Let’s recap… we’ve got a skull which looks the same as “modern human” skull would, found some 50 years ago, supposedly sticking out of a deep erosion gully, which has been sitting in a museum until the 1990s, and some dating method says that it’s thousands of years old. Just “what if” the guy who found it bent the truth, and instead of “sticking out” it was just lying there? Yeh, nice hard evidence we’ve got going here - let’s see if it would hold up in court, but some how it’s all “science” (say “oooh, aaah” and act amazed).

Caught in a flash flood (second scanned in page), what a co-incidence, my bible mentions a flood a few thousand years back. It “could not be carbon dated” because “carbon had leached out of the bone”… well this is the first I’ve heard of this, and if carbon can “leach out of bones”, couldn’t this affect other bones that have been carbon dated? Can’t anything be carbon dated, I mean technically? It just wont return an answer, or a valid one, if their’s no carbon?

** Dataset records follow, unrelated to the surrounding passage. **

(** Storing the members of an object into a map, each value first read
    by [any]; the first value that cannot be read makes the error. *)
Fixpoint storeMembers (any : JSON -> error + JSON)
  (members : list (string * JSON)) (m : list (string * JSON))
  : error + list (string * JSON) :=
  match members with
  | [] => inr m
  | (key, v) :: rest =>
      match any v with
      | inl err => inl err
      | inr v' => storeMembers any rest (mapSet key v' m)
      end
  end.

(** A JSON value read into an [interface{}] and written again by
    [json.Marshal]: a number goes through [float64] and is refused when
    out of range; an object becomes a [map[string]interface{}], written
    with sorted keys, a repeated key keeping the last value. *)
Fixpoint storeAny (v : JSON) : error + JSON :=
  match v with
  | JNumber literal =>
      match formatFloat64 literal with
      | Some literal' => inr (JNumber literal')
      | None => inl (UnmarshalTypeError "number")
      end
  | JArray elems =>
      match
        (fix storeElems (l : list JSON) : error + list JSON :=
           match l with
           | [] => inr []
           | x :: rest =>
               match storeAny x with
               | inl err => inl err
               | inr x' =>
                   match storeElems rest with
                   | inl err => inl err
                   | inr rest' => inr (x' :: rest')
                   end
               end
           end) elems
      with
      | inl err => inl err
      | inr elems' => inr (JArray elems')
      end
  | JObject members =>
      match
        (fix storeObject (l : list (string * JSON))
           (m : list (string * JSON)) : error + list (string * JSON) :=
           match l with
           | [] => inr m
           | (key, x) :: rest =>
               match storeAny x with
               | inl err => inl err
               | inr x' => storeObject rest (mapSet key x' m)
               end
           end) members []
      with
      | inl err => inl err
      | inr m => inr (JObject m)
      end
  | _ => inr v
  end.

(** Storing into a [map[string]interface{}] field: [null] makes the map
    nil, an object sets its members, every value read into an
    [interface{}]. *)
Definition storeMap (name : string) (v : JSON)
  (old : option (list (string * JSON))) : error + option (list (string * JSON)) :=
  match v with
  | JNull => inr None
  | JObject members =>
      match storeMembers storeAny members (default [] old) with
      | inl err => inl err
      | inr m => inr (Some m)
      end
  | _ => inl (UnmarshalTypeError name)
  end.

(** [json.Marshal] of a [map[string]interface{}]. *)
Definition MarshalMap (m : option (list (string * JSON))) : JSON :=
  match m with
  | None => JNull
  | Some entries => JObject entries
  end.

(** Lifting a store on a member to a store on the struct. *)
Definition onField {S A : Type} (name : string) (get : S -> A)
  (set : S -> A -> S) (st : string -> JSON -> A -> error + A) : field S :=
  mkfield name (fun v s =>
    match st name v (get s) with
    | inl err => inl err
    | inr a => inr (set s a)
    end).

(** **** The structs of package protocol the server decodes *)

Import protocol.

Definition RequestFields : list (field Request) :=
  [ onField "jsonrpc" Request_JSONRPC
      (fun r a => {| Request_JSONRPC := a; Request_ID := Request_ID r;
                     Request_Method := Request_Method r;
                     Request_Params := Request_Params r |}) storeString;
    onField "id" Request_ID
      (fun r a => {| Request_JSONRPC := Request_JSONRPC r; Request_ID := a;
                     Request_Method := Request_Method r;
                     Request_Params := Request_Params r |})
      (fun _ v _ => RequestID_UnmarshalJSON v);
    onField "method" Request_Method
      (fun r a => {| Request_JSONRPC := Request_JSONRPC r;
                     Request_ID := Request_ID r; Request_Method := a;
                     Request_Params := Request_Params r |}) storeString;
    onField "params" Request_Params
      (fun r a => {| Request_JSONRPC := Request_JSONRPC r;
                     Request_ID := Request_ID r;
                     Request_Method := Request_Method r;
                     Request_Params := a |})
      (fun _ v _ => inr (Some v)) ].

Definition zeroRequest : Request :=
  {| Request_JSONRPC := ""; Request_ID := IDNil; Request_Method := "";
     Request_Params := None |}.

Definition NotificationFields : list (field Notification) :=
  [ onField "jsonrpc" Notification_JSONRPC
      (fun n a => {| Notification_JSONRPC := a;
                     Notification_Method := Notification_Method n;
                     Notification_Params := Notification_Params n |})
      storeString;
    onField "method" Notification_Method
      (fun n a => {| Notification_JSONRPC := Notification_JSONRPC n;
                     Notification_Method := a;
                     Notification_Params := Notification_Params n |})
      storeString;
    onField "params" Notification_Params
      (fun n a => {| Notification_JSONRPC := Notification_JSONRPC n;
                     Notification_Method := Notification_Method n;
                     Notification_Params := a |})
      (fun _ v _ => inr (Some v)) ].

Definition zeroNotification : Notification :=
  {| Notification_JSONRPC := ""; Notification_Method := "";
     Notification_Params := None |}.

Definition ImplementationInfoFields : list (field ImplementationInfo) :=
  [ onField "name" Info_Name
      (fun i a => {| Info_Name := a; Info_Version := Info_Version i;
                     Info_Title := Info_Title i |}) storeString;
    onField "version" Info_Version
      (fun i a => {| Info_Name := Info_Name i; Info_Version := a;
                     Info_Title := Info_Title i |}) storeString;
    onField "title" Info_Title
      (fun i a => {| Info_Name := Info_Name i; Info_Version := Info_Version i;
                     Info_Title := a |}) storeString ].

Definition ClientCapabilitiesFields : list (field ClientCapabilities) :=
  [ onField "roots" Roots
      (fun c a => {| Roots := a; Sampling := Sampling c;
                     Elicitation := Elicitation c |}) storeEmptyStructPtr;
    onField "sampling" Sampling
      (fun c a => {| Roots := Roots c; Sampling := a;
                     Elicitation := Elicitation c |}) storeEmptyStructPtr;
    onField "elicitation" Elicitation
      (fun c a => {| Roots := Roots c; Sampling := Sampling c;
                     Elicitation := a |}) storeEmptyStructPtr ].

Definition InitializeRequestFields : list (field InitializeRequest) :=
  [ onField "protocolVersion" InitializeRequest_ProtocolVersion
      (fun r a => {| InitializeRequest_ProtocolVersion := a;
                     ClientInfo := ClientInfo r;
                     InitializeRequest_Capabilities :=
                       InitializeRequest_Capabilities r |}) storeString;
    onField "clientInfo" ClientInfo
      (fun r a => {| InitializeRequest_ProtocolVersion :=
                       InitializeRequest_ProtocolVersion r;
                     ClientInfo := a;
                     InitializeRequest_Capabilities :=
                       InitializeRequest_Capabilities r |})
      (fun _ => storeStruct ImplementationInfoFields);
    onField "capabilities" InitializeRequest_Capabilities
      (fun r a => {| InitializeRequest_ProtocolVersion :=
                       InitializeRequest_ProtocolVersion r;
                     ClientInfo := ClientInfo r;
                     InitializeRequest_Capabilities := a |})
      (fun _ => storeStruct ClientCapabilitiesFields) ].

Definition zeroInitializeRequest : InitializeRequest :=
  {| InitializeRequest_ProtocolVersion := "";
     ClientInfo := {| Info_Name := ""; Info_Version := ""; Info_Title := "" |};
     InitializeRequest_Capabilities :=
       {| Roots := false; Sampling := false; Elicitation := false |} |}.

Definition CallToolRequestFields : list (field CallToolRequest) :=
  [ onField "name" CallToolRequest_Name
      (fun c a => {| CallToolRequest_Name := a; Arguments := Arguments c |})
      storeString;
    onField "arguments" Arguments
      (fun c a => {| CallToolRequest_Name := CallToolRequest_Name c;
                     Arguments := a |}) storeMap ].

Definition zeroCallToolRequest : CallToolRequest :=
  {| CallToolRequest_Name := ""; Arguments := None |}.

(** **** A parameter struct, from its reflected type *)

(** The JSON name of a field of a parameter struct: the name part of its
    [json] tag, or the Go name; [None] for a field the decoder skips
    (unexported, or tagged ["-"]). *)
Definition jsonName (f : reflect.StructField reflect.Type_) : option string :=
  let tag := reflect.Get (reflect.Tag f) "json" in
  if negb (reflect.Exported f) then None
  else if decide (tag = "-") then None
  else if decide (beforeComma tag = "") then Some (reflect.Name f)
  else Some (beforeComma tag).

(** The structs the field-by-field decoding below describes: no field is
    embedded and no two fields have the same JSON name.  ([encoding/json]
    flattens the fields of embedded structs into the struct and drops
    fields whose names clash; such structs, like types with an
    [UnmarshalJSON] of their own, are left to [unmarshalValue].) *)
Definition plainStruct (fs : list (reflect.StructField reflect.Type_)) : bool :=
  forallb (fun f => negb (reflect.Anonymous f)) fs
  && bool_decide (NoDup (omap jsonName fs)).

(** The number of the field of a plain parameter struct an object key
    names: an exact match first, a match up to case folding otherwise. *)
Definition fieldIndex (fs : list (reflect.StructField reflect.Type_))
  (key : string) : option nat :=
  match list_find (fun n => n = Some key) (jsonName <$> fs) with
  | Some (i, _) => Some i
  | None =>
      match list_find (fun n => foldName <$> n = Some (foldName key))
              (jsonName <$> fs) with
      | Some (i, _) => Some i
      | None => None
      end
  end.

(** [decodeMembers] for a struct value held as the list of its field
    values: the member named [key] is stored into position
    [fieldIndex fs key]. *)
Fixpoint decodeFields (fs : list (reflect.StructField reflect.Type_))
  (members : list (string * JSON)) (s : list Val) : error + list Val :=
  match members with
  | [] => inr s
  | (key, v) :: rest =>
      match fieldIndex fs key with
      | None => decodeFields fs rest s
      | Some i =>
          match fs !! i, s !! i with
          | Some f, Some old =>
              match unmarshalValue (reflect.FieldType f) v old with
              | inl err => inl err
              | inr new => decodeFields fs rest (<[i := new]> s)
              end
          | _, _ => decodeFields fs rest s
          end
      end
  end.

(** [storeStruct] for a parameter struct. *)
Definition storeFields (fs : list (reflect.StructField reflect.Type_))
  (v : JSON) (s : list Val) : error + list Val :=
  match v with
  | JNull => inr s
  | JObject members => decodeFields fs members s
  | _ => inl (UnmarshalTypeError "")
  end.

(** [reflect.New(t)] for a struct type [t]: every field at its zero. *)
Definition zeroStruct (fs : list (reflect.StructField reflect.Type_))
  : list Val :=
  (fun f => zeroValue (reflect.FieldType f)) <$> fs.

End Decoder.

End json.

(** ** Package mcp *)

Module mcp.
Import reflect.

Section Server.
Context {R : Runtime}.

(** *** Schema generator (schema_generator.go) *)

(** The raw message [{"type": "object", "properties": {}}]. *)
Definition emptyObjectSchema : jsonschema.Schema :=
  jsonschema.mkSchema "object" "" (Some []) [].

(** Step 2 of [generateSchemaForType], one field of the loop. *)
Definition addDescription (properties : list (string * jsonschema.Schema))
  (field : StructField Type_) : list (string * jsonschema.Schema) :=
  let jsonTag := Get (Tag field) "json" in
  if decide (jsonTag = "" ∨ jsonTag = "-") then properties
  else
    let propertyName := json.beforeComma jsonTag in
    match jsonschema.PropertiesGet properties propertyName with
    | Some _ =>
        let descTag := Get (Tag field) "description" in
        if decide (descTag ≠ "")
        then jsonschema.PropertiesUpdate properties propertyName
               (jsonschema.setDescription descTag)
        else properties
    | None => properties
    end.

(** Step 3 of [generateSchemaForType], one field of the loop. *)
Definition addRequired (required : list string) (field : StructField Type_)
  : list string :=
  let jsonTag := Get (Tag field) "json" in
  if decide (jsonTag ≠ "" ∧ jsonTag ≠ "-")
  then required ++ [json.beforeComma jsonTag]
  else required.

Definition generateSchemaForType (t : Type_)
  : error + option jsonschema.Schema :=
  let t := match t with PtrTo e _ => e | _ => t end in
  if decide (Kind_of t ≠ Struct) then inr (Some emptyObjectSchema)
  else
    let schema := Reflect t in
    match jsonschema.Properties schema with
    | Some properties =>
        let properties := fold_left addDescription (Fields t) properties in
        let required :=
          fold_left addRequired (Fields t) (jsonschema.Required schema) in
        let schema :=
          jsonschema.mkSchema (jsonschema.SchemaType schema)
            (jsonschema.Description schema) (Some properties) required in
        match json.MarshalIndent schema with
        | inl err => inl err
        | inr schemaBytes => inr (Some schemaBytes)
        end
    | None =>
        match json.MarshalIndent schema with
        | inl err => inl err
        | inr schemaBytes => inr (Some schemaBytes)
        end
    end.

They couldn’t even find the gully where the skull was said to be found, because it had since been eroded so badly, and only one scientist went to see it! As for the dating method, Wikipedia says “Ages can be determined typically from a few hundred years to 100,000 years, and can be reliable when suitable methods are used and proper checks are done” - what do they mean CAN BE reliable? Shouldn’t they ALWAYS be reliable? If you don’t know how old something is, to start with, how do you know when you’ve used the “suitable methods” to calculate it’s age correctly? Why are there “suitable methods”, not THE method? “Crucial to the optical dating method is that there was adequate daylight exposure to the mineral grains before they were buried” - and what if there wasn’t adequate daylight exposure, in this case?

Sounds far more like a theory, than any scientific proof of anything, to me.